One of my favorite CWC badges.


----------



## cds2323 (Mar 16, 2018)

That SpeedKing is too cool. Just like the one I got last month when I bought out that collection that had a dozen CWC bikes. My SpeedKing will probably become my crusty rider. Mine is number K68648 and has a K3 Morrow hub. Also have  a 38 girls with a Speedking badge.


----------



## Krakatoa (Mar 18, 2018)

cds2323 said:


> That SpeedKing is too cool. Just like the one I got last month when I bought out that collection that had a dozen CWC bikes. My SpeedKing will probably become my crusty rider. Mine is number K68648 and has a K3 Morrow hub. Also have  a 38 girls with a Speedking badge.View attachment 771598 View attachment 771601




Crazy bro ours are within 5000 production units away from each other btw 3rd & 4th quarter of '41!!!:eek:

Waiting for @slick to weigh in... I wonder if he still has these stashed...

https://thecabe.com/forum/threads/prewar-speedking-roadmaster-back-from-the-dead.24516/

https://thecabe.com/forum/threads/41-ladies-pace-maker.59303/#post-355664

@CWCMAN
@Freqman1
@cds2323


----------



## Krakatoa (Mar 18, 2018)

I like to open up this thread for picture posts of any year CWC Speedking, Pacemaker, and Fleetwing model bikes!

Post them up!


----------



## rusty.kirkpatrick (Mar 18, 2018)

Here’s a Fleetwing I had for a little while, it rhymes with Speedking.


----------



## rusty.kirkpatrick (Mar 18, 2018)

rusty.kirkpatrick said:


> Here’s a Fleetwing I had for a little while, it rhymes with Speedking.View attachment 773162 View attachment 773159 View attachment 773161



1941 I believe, H serial #


----------



## ADVHOG (Mar 20, 2018)

My green Speed King is having tank envy...


----------



## Krakatoa (Mar 20, 2018)

ADVHOG said:


> My green Speed King is having tank envy...
> View attachment 773946




Love your bike Chris! Is it og paint? If so are there wear marks from a hang tank? What is the serial?


----------



## CWCMAN (Mar 20, 2018)

Krakatoa said:


> Love your bike Chris! Is it og paint? If so are there wear marks from a hang tank? What is the serial?




The green bike above is a roadster style frame that does not use a tank. The two top bars are closer together then your hang tank.


----------



## Krakatoa (Mar 20, 2018)

I see now thanks. Eddie does that call into question the Speed King badge being there or?

Still waiting to hear back from Chris whether the paint is og and the serial no...


----------



## CWCMAN (Mar 20, 2018)

Krakatoa said:


> Eddie does that call into question the Speed King badge being there or?

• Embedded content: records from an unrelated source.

(* ===== verification/ApiRuns.v ===== *)
(** * ApiRuns: the API on the in-memory services

    Stand-ins for the libraries the API is given, which satisfy their laws; the witnesses of the
    theorems about the API, and runs that show what surprises. *)
From S2P Require Import Prelude Errors Domain Schema Services InMemory Postgres StoreSpec GoStrings Invariant.
From S2P Require Import Lock Cache Queue Provision Lifecycle Encoding Secrets OAuth.
From S2P Require Import Gin Authz Idempotency Api ApiSpaces ApiMembers ApiAgents ApiTransversal Router.

(** ** Stand-ins *)

(** Request bodies are names of documents. *)
Definition sample_documents : list (string * json) :=
  [("provision", JObj [("name", JStr "acme support"); ("category_id", JStr "42")]);
   ("resolve", JObj [("action", JStr "resolve")]); ("archive", JObj [("action", JStr "archive")]);
   ("invite", JObj [("discord_user_id", JStr "77")])]%string.
Definition find_document (s : string) : option json :=
  snd <$> head (filter (fun d => d.1 = s) sample_documents).
#[export] Instance sample_web : Web World :=
  {| json_Decode := find_document; bind_error := fun _ => "invalid body"%string;
     validator_email := fun _ => true; url_ParseRequestURI := fun u => Some ("https"%string, u);
     uuid_New := ret "99999999-9999-9999-9999-999999999999"%string |}.
#[export] Instance sample_web_laws : WebLaws w_view sample_web.
Proof. by intros w. Qed.

(** Discord's OAuth2 endpoints: one answer with the fields of both. *)
#[export] Instance sample_http : Http World :=
  {| http_Do := fun r => ret (Ok (200, json_text (JsonText := sample_json) (JObj
       [("access_token", JStr "at"); ("refresh_token", JStr "rt"); ("token_type", JStr "Bearer");
        ("scope", JStr "identify"); ("expires_in", JNum 3600); ("id", JStr "d9"); ("username", JStr "nine")]%string))) |}.
#[export] Instance sample_http_laws : HttpLaws w_view sample_http.
Proof. by intros r w. Qed.

#[export] Instance sample_cors : Cors World.
Proof.
  refine {| cors_New := fun _ next c w =>
    (with_header "Access-Control-Allow-Origin" "https://backoffice" (next c w).1, (next c w).2) |}.
  intros origins next c w. right. by eexists.
Defined.

(** Two keys, two merchants with a space each. *)
Definition m1 : string := "11111111-1111-1111-1111-111111111111".
Definition m2 : string := "22222222-2222-2222-2222-222222222222".
Definition m3 : string := "33333333-3333-3333-3333-333333333333".
Definition api_space (id m name : string) (created : Z) : Space :=
  mkSpace id m (Some ("c" +:+ id)) None name SpaceLifecycleActive ACLStateApplied None None None 0 created created None.
Definition api_DB : DB :=
  mkDB {[m1 := mkMerchant m1 "ref1" "Acme" None true 0 0; m2 := mkMerchant m2 "ref2" "Bolt" None true 1 1;
         m3 := mkMerchant m3 "ref3" "Cogs" None true 2 2]}
    {["u1"%string := user_of "u1" UserTypeCollaborator (Some "77"%string)]}
    {["s1"%string := api_space "s1" m1 "acme" 0; "s2"%string := api_space "s2" m2 "bolt" Second]}
    ∅ ∅ {["k1"%string := mkAPIKey "k1" "backoffice" "backoffice-key" "backoffice" 0 None None;
        "k2"%string := mkAPIKey "k2" "dashboards" "reporting-key" "reporting" 0 None None]}
    ∅ ∅ ∅ [] 0.

(** The constraints of a concrete database are checked by computation. *)
#[export] Instance points_dec {B} ref (target : gmap string B) : Decision (points ref target).
Proof. unfold points. destruct ref; apply _. Defined.
Lemma unique_check {A B} `{EqDecision B} (key : A -> option B) tab :
  bool_decide (NoDup (omap (key ∘ snd) (map_to_list tab))) = true -> unique key tab.
Proof.
  intros Hn%bool_decide_eq_true id1 id2 a1 a2 b H1 H2 K1 K2. apply elem_of_map_to_list in H1, H2.
  revert H1 H2 Hn. generalize (map_to_list tab). intros l.
  induction l as [|[i x] l IH]; [by intros ?%not_elem_of_nil|]. cbn.
  assert (Hin : forall j a, (j, a) ∈ l -> key a = Some b -> b ∈ omap (key ∘ snd) l).
  { intros j a Ha Hk. apply list_elem_of_omap. by exists (j, a). }
  rewrite !elem_of_cons. intros [[= -> ->]|H1] [[= -> ->]|H2] Hn; [done|..].
  - rewrite K1 in Hn. apply NoDup_cons in Hn as [Hn _]. destruct Hn. by eapply Hin.
  - rewrite K2 in Hn. apply NoDup_cons in Hn as [Hn _]. destruct Hn. by eapply Hin.
  - apply IH; [done|done|]. destruct (key x); [by apply NoDup_cons in Hn as [_ Hn]|done].
Qed.
Ltac check_wf := constructor;
  lazymatch goal with
  | |- unique _ _ => apply unique_check; vm_compute; reflexivity
  | |- _ => apply (bool_decide_unpack _); vm_compute; exact I
  end.
Lemma api_DB_wf : db_wf api_DB.
Proof. check_wf. Qed.

Definition api_world (script : list fault) : World :=
  world (mkView api_DB empty_Guild ∅ [] empty_Metrics) script.

Definition sample_handlers : Handlers World :=
  NewHandlers true true (Some ValKeyCache) "client" "secret" "https://hub/cb" (Some sample_states) (Some sample_tokens).
Definition sample_router : RouterConfig World :=
  mkRouterConfig ["https://backoffice"%string] sample_handlers (fun _ => "failed"%string).
Lemma sample_router_ok : router_ok (view := w_view) sample_router.
Proof. split; [cbn; apply _|exact sample_states_laws]. Defined.

(** A request with a key and a body. *)
Definition request (method pattern : string) (params : list (string * string)) (key : string)
    (headers : list (string * string)) (body : string) : Request :=
  mkRequest method pattern params (("Authorization"%string, "Bearer " +:+ key) :: headers) [] (Ok body).
Definition serve (r : Request) (w : World) : Response * World :=
  ServeHTTP (C := sample_crypto) (J := sample_json) sample_router r w.

Definition post_lifecycle (id key : string) (headers : list (string * string)) : Request :=
  request "POST" "/v1/channels/:id/lifecycle" [("id"%string, id)] key headers "resolve".
Definition idem_header : list (string * string) := [("Idempotency-Key"%string, "once"%string)].

(** ** Witnesses *)

(** The reporting key, and a backoffice request with it for comparison. *)
Lemma api_changes_authorized_witness :
  let r := post_lifecycle "s1" "reporting-key" idem_header in
  let v := w_view (api_world []) in
  let v' := w_view (serve r (api_world [])).2 in
  rs_Status (serve r (api_world [])).1 = 403 /\ v_guild v' = v_guild v /\
  (backoffice_request (H := sample_crypto) (v_db v) r \/
   rq_FullPath r = "/v1/oauth/discord/callback"%string \/ traces_only v v').
Proof.
  split; [vm_compute; reflexivity|].
  apply (api_changes_authorized (E := env_world) (view := w_view) (C := sample_crypto) (J := sample_json)
           sample_router (post_lifecycle "s1" "reporting-key" idem_header) (api_world []) sample_router_ok).
Defined.

(** The record of a lifecycle request, and the same request again. *)
Definition answered : Response * World := serve (post_lifecycle "s1" "backoffice-key" idem_header) (api_world []).
Definition answered_row : IdempotencyKey :=
  default (mkIdempotencyKey "" "" JobStatusPending None None None 0 0)
    (t_idempotency_keys (v_db (w_view answered.2)) !! "once"%string).
Definition lifecycle_ctx : Ctx :=
  mkCtx (post_lifecycle "s1" "backoffice-key" idem_header)
    (Some (mkPrincipal PrincipalTypeService "k1" "" false "backoffice")) "".
Lemma idempotent_request_witness :
  rs_Status answered.1 = 202 /\ ik_ResponseCode answered_row = Some 202 /\
  let '(r, w') := Idempotency (C := sample_crypto) true (fun _ => ret recovered) lifecycle_ctx answered.2 in
  (r = problem StatusInternalServerError "internal_error" "idempotency check failed" /\ w_view w' = w_view answered.2) \/
  exists code stored, ik_ResponseBody answered_row = Some stored /\ ik_ResponseCode answered_row = Some code /\
    r = with_header "Idempotency-Replay" "true" (JSON code stored) /\ w_view w' = w_view answered.2.
Proof.
  split; [vm_compute; reflexivity|]. split; [vm_compute; reflexivity|].
  assert (Hb : is_Some (ik_ResponseBody answered_row)) by (vm_compute; eauto). destruct Hb as [stored Hb].
  assert (Hc : ik_ResponseCode answered_row = Some 202) by (vm_compute; reflexivity).
  pose proof (idempotent_request (E := env_world) (view := w_view) (C := sample_crypto)
    (fun _ => ret recovered) lifecycle_ctx "resolve" answered_row answered.2) as H.
  specialize (H ltac:(done) ltac:(done) ltac:(vm_compute; reflexivity) ltac:(apply world_pg_before; vm_compute; reflexivity)).
  destruct (Idempotency _ _ _ _) as [r w']. destruct H as [H|H]; [by left|right].
  rewrite Hb, Hc in H. exists 202, stored. rewrite decide_True in H by (vm_compute; reflexivity). tauto.
Defined.

(** ** What surprises *)

(** A replay is answered before Layer B looks at the principal, and for the route pattern alone. After
    the backoffice resolved one space under an idempotency key, a key without control-plane scope gets
    the recorded answer with the same request, while without the key it is refused; and the backoffice
    itself, asking the same for another space under that key, gets the recorded answer of the first
    space, and nothing is asked for the other. *)
Theorem replay_before_authorization :
  let w1 := answered.2 in
  let other := serve (post_lifecycle "s2" "backoffice-key" idem_header) w1 in
  let stranger := serve (post_lifecycle "s1" "reporting-key" idem_header) w1 in
  rs_Status (serve (post_lifecycle "s1" "reporting-key" []) w1).1 = 403 /\
  rs_Status stranger.1 = 202 /\ rs_Body stranger.1 = rs_Body answered.1 /\
  rs_Status other.1 = 202 /\ rs_Body other.1 = rs_Body answered.1 /\
  v_queue (w_view other.2) = v_queue (w_view w1) /\ length (v_queue (w_view w1)) = 1%nat /\
  t_jobs (v_db (w_view other.2)) = t_jobs (v_db (w_view w1)).
Proof. vm_compute. repeat split. Qed.

(** A GET of the list of channels. *)
Definition list_ctx (query : list (string * string)) : Ctx :=
  mkCtx (mkRequest "GET" "/v1/channels" [] [] query (Ok ""%string))
    (Some (mkPrincipal PrincipalTypeService "k1" "" false "backoffice")) "".

(** A filtered list is cached under the key of the whole list. On an empty cache, the first list of one
    merchant's channels makes the next list of all channels answer, from the cache, with that
    merchant's channels only. *)
Theorem filtered_list_poisons_cache (J : JsonText) :
  let only := JObj (encode_spaceResponse (toSpaceResponse (api_space "s1" m1 "acme" 0))) in
  let page := [("items"%string, JArr [only]); ("next_cursor"%string, JNull)] in
  let first := ListSpaces_handler (J := J) sample_handlers (list_ctx [("merchant_id"%string, m1)]) (api_world []) in
  let second := ListSpaces_handler (J := J) sample_handlers (list_ctx []) first.2 in
  rs_Body first.1 = BJSON (JObj page) /\
  rs_Body second.1 = BData (json_text (JObj page)) /\
  find "X-Cache" (rs_Header second.1) = Some "HIT"%string.
Proof. vm_compute. repeat split. Qed.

Not at all, CWC made several different badges that were used on various models. The Speed King badge could have been on the roadster as well as any other model CWC that was sold through that vendor.


----------



## COB (Mar 20, 2018)

Speed Kings


----------



## ADVHOG (Mar 20, 2018)

Krakatoa said:


> Love your bike Chris! Is it og paint? If so are there wear marks from a hang tank? What is the serial?



Thanks! The paint on the frame and rear fender seem original but someone touched up the green in some spots. No signs of a tank. I'll check the sn# and post in the morning...


----------



## Krakatoa (Mar 21, 2018)

Where u at @slick?


----------



## Krakatoa (Mar 21, 2018)

saladshooter said:


> Speed King?! How cool of a name is that?!
> 
> Niiiice Nate!!




Thanks Chad that means alot coming from you!

Give mr sppeedy sppeedster another hug from me from afar. It's still on my bucket list to ride that beast!!:eek:


----------



## ADVHOG (Mar 21, 2018)

Here's my green speed king's serial...



Looks like an A


----------



## catfish (Mar 21, 2018)

Very Cool!


----------



## Krakatoa (Mar 21, 2018)

Aha!

https://case.edu/ech/articles/w/w-bingham-co/

And this...

















Working on getting some scans from a '37 & '41 catalog! 

Looks like one of their house brand names was Speed King!


----------



## cds2323 (Mar 22, 2018)

1941 Bingham catalog pages showing CWC SpeedKing bikes.


----------